Assigned task: After finding the line containing "destruct (recv_packet_takes packet'" below, please output that line and each following one through the line containing "destruct (framed_below mem", exactly as written.

»»

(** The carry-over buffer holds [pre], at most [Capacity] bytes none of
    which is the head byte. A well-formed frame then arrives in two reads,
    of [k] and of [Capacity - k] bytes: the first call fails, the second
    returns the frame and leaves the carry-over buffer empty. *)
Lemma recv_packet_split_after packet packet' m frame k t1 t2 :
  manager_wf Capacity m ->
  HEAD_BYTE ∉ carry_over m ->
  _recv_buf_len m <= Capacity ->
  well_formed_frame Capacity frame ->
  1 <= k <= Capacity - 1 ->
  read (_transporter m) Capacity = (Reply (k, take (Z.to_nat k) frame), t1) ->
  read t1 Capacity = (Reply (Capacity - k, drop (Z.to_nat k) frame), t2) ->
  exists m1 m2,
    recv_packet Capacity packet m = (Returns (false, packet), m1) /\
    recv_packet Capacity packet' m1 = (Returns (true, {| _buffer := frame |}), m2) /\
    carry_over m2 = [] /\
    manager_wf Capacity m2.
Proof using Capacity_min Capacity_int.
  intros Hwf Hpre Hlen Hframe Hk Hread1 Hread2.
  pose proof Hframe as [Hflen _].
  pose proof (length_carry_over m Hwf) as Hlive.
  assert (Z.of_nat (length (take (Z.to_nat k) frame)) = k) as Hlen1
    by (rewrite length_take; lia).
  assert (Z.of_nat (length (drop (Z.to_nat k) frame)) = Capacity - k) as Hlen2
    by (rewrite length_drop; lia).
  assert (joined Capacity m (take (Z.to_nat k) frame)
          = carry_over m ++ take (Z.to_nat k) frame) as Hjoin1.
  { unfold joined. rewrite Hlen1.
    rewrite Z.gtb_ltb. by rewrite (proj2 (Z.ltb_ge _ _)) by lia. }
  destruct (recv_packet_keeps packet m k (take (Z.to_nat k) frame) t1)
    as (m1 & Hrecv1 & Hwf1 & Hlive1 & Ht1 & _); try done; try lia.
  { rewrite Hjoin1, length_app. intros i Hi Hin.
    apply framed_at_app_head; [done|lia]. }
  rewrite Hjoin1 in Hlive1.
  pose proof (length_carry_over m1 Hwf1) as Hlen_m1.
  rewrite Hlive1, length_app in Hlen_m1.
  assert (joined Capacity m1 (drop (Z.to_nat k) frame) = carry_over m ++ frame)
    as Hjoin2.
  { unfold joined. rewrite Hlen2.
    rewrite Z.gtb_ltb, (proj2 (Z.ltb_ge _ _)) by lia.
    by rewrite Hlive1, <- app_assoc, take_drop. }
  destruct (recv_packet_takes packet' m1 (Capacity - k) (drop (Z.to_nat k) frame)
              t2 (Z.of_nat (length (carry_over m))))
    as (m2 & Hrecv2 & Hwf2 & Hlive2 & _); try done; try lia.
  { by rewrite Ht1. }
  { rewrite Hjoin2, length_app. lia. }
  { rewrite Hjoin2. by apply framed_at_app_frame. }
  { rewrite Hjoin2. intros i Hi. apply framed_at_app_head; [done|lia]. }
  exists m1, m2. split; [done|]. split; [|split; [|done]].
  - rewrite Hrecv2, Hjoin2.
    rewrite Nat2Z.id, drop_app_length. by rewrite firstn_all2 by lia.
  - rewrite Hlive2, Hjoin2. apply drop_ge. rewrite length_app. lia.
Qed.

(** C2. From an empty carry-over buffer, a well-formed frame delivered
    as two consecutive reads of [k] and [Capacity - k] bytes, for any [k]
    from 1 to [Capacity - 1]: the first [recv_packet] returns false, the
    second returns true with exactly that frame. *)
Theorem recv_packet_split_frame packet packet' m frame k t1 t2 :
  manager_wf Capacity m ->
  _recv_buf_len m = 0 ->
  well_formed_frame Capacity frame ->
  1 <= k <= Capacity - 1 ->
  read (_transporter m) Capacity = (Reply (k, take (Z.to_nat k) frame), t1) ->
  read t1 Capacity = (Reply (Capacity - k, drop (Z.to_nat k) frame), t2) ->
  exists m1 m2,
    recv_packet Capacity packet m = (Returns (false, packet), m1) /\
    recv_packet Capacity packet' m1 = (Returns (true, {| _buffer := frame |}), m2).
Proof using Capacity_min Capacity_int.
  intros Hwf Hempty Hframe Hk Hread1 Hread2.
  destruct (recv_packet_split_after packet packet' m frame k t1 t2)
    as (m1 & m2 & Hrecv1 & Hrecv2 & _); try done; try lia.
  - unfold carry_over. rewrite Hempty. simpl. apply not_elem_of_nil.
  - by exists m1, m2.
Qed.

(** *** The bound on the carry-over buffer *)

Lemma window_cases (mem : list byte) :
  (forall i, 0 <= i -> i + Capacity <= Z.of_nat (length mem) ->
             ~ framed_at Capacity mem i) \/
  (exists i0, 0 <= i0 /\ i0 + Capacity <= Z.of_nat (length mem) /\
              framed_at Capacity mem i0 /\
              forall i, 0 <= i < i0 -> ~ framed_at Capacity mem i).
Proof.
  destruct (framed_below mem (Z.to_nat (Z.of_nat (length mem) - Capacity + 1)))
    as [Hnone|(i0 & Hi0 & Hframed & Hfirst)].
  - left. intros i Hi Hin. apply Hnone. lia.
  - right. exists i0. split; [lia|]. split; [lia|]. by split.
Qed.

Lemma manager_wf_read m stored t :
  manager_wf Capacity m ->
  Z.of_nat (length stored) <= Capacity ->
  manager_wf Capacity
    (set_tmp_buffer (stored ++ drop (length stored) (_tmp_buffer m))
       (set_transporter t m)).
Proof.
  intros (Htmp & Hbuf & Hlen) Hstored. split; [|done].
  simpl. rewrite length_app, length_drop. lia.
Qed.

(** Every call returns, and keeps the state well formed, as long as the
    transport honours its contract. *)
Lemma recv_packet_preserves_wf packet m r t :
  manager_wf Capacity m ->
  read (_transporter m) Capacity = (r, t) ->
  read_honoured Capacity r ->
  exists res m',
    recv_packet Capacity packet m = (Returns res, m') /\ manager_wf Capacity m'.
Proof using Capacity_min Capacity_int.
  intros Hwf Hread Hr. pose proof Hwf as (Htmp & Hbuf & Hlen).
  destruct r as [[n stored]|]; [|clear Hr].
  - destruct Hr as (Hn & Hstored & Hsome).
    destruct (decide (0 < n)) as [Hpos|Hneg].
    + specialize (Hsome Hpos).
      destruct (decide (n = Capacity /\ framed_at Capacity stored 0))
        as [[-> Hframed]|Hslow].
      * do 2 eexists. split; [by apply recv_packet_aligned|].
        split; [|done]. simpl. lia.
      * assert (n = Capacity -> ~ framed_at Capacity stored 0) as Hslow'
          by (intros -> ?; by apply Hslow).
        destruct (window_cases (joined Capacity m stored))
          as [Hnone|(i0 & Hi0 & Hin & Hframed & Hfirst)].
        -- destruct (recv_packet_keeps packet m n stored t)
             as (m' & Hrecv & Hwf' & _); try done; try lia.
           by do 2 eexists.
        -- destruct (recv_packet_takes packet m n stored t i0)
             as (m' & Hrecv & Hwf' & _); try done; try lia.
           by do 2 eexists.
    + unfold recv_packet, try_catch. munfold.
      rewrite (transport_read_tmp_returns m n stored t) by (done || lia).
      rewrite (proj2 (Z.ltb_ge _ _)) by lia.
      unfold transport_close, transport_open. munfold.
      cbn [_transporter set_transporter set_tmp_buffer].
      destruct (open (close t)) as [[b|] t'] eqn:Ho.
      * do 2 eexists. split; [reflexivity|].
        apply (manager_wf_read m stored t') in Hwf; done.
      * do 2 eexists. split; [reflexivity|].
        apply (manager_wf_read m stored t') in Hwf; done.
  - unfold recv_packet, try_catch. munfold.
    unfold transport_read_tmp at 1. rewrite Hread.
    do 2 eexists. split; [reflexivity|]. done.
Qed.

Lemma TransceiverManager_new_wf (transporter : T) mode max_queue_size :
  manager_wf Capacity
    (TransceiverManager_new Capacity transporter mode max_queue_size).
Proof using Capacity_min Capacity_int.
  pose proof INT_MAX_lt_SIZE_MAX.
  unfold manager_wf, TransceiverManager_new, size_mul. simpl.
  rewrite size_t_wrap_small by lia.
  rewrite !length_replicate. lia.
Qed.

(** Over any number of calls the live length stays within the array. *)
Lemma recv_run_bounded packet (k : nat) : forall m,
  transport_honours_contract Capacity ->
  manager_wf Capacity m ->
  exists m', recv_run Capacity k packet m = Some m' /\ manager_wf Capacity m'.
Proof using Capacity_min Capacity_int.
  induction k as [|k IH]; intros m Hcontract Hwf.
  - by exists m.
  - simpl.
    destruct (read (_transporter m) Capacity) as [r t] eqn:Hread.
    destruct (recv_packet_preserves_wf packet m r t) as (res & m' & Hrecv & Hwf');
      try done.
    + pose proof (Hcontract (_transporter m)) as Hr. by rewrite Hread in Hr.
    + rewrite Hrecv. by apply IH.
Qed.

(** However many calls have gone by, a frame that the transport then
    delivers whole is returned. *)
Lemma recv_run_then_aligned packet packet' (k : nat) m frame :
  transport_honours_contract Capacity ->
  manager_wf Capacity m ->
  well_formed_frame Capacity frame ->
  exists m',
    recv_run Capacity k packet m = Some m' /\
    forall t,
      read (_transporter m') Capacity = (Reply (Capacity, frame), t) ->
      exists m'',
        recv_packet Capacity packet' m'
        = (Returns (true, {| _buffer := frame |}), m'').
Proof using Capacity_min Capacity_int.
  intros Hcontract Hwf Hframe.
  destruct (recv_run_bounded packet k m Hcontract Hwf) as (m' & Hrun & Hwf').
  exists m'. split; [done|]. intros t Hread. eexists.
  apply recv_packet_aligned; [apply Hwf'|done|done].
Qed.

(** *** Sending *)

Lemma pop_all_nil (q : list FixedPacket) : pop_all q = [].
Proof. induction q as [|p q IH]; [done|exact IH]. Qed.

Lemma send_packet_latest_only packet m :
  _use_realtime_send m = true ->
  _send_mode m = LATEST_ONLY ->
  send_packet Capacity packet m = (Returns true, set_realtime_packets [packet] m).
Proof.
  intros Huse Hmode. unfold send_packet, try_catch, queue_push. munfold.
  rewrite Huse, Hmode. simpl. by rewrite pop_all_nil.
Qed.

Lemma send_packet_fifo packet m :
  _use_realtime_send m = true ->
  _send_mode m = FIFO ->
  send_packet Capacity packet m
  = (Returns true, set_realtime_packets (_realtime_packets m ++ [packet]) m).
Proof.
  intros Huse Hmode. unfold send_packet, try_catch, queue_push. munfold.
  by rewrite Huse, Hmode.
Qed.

««

Result of the task:
  destruct (recv_packet_takes packet' m1 (Capacity - k) (drop (Z.to_nat k) frame)
              t2 (Z.of_nat (length (carry_over m))))
    as (m2 & Hrecv2 & Hwf2 & Hlive2 & _); try done; try lia.
  { by rewrite Ht1. }
  { rewrite Hjoin2, length_app. lia. }
  { rewrite Hjoin2. by apply framed_at_app_frame. }
  { rewrite Hjoin2. intros i Hi. apply framed_at_app_head; [done|lia]. }
  exists m1, m2. split; [done|]. split; [|split; [|done]].
  - rewrite Hrecv2, Hjoin2.
    rewrite Nat2Z.id, drop_app_length. by rewrite firstn_all2 by lia.
  - rewrite Hlive2, Hjoin2. apply drop_ge. rewrite length_app. lia.
Qed.

(** C2. From an empty carry-over buffer, a well-formed frame delivered
    as two consecutive reads of [k] and [Capacity - k] bytes, for any [k]
    from 1 to [Capacity - 1]: the first [recv_packet] returns false, the
    second returns true with exactly that frame. *)
Theorem recv_packet_split_frame packet packet' m frame k t1 t2 :
  manager_wf Capacity m ->
  _recv_buf_len m = 0 ->
  well_formed_frame Capacity frame ->
  1 <= k <= Capacity - 1 ->
  read (_transporter m) Capacity = (Reply (k, take (Z.to_nat k) frame), t1) ->
  read t1 Capacity = (Reply (Capacity - k, drop (Z.to_nat k) frame), t2) ->
  exists m1 m2,
    recv_packet Capacity packet m = (Returns (false, packet), m1) /\
    recv_packet Capacity packet' m1 = (Returns (true, {| _buffer := frame |}), m2).
Proof using Capacity_min Capacity_int.
  intros Hwf Hempty Hframe Hk Hread1 Hread2.
  destruct (recv_packet_split_after packet packet' m frame k t1 t2)
    as (m1 & m2 & Hrecv1 & Hrecv2 & _); try done; try lia.
  - unfold carry_over. rewrite Hempty. simpl. apply not_elem_of_nil.
  - by exists m1, m2.
Qed.

(** *** The bound on the carry-over buffer *)

Lemma window_cases (mem : list byte) :
  (forall i, 0 <= i -> i + Capacity <= Z.of_nat (length mem) ->
             ~ framed_at Capacity mem i) \/
  (exists i0, 0 <= i0 /\ i0 + Capacity <= Z.of_nat (length mem) /\
              framed_at Capacity mem i0 /\
              forall i, 0 <= i < i0 -> ~ framed_at Capacity mem i).
Proof.
  destruct (framed_below mem (Z.to_nat (Z.of_nat (length mem) - Capacity + 1)))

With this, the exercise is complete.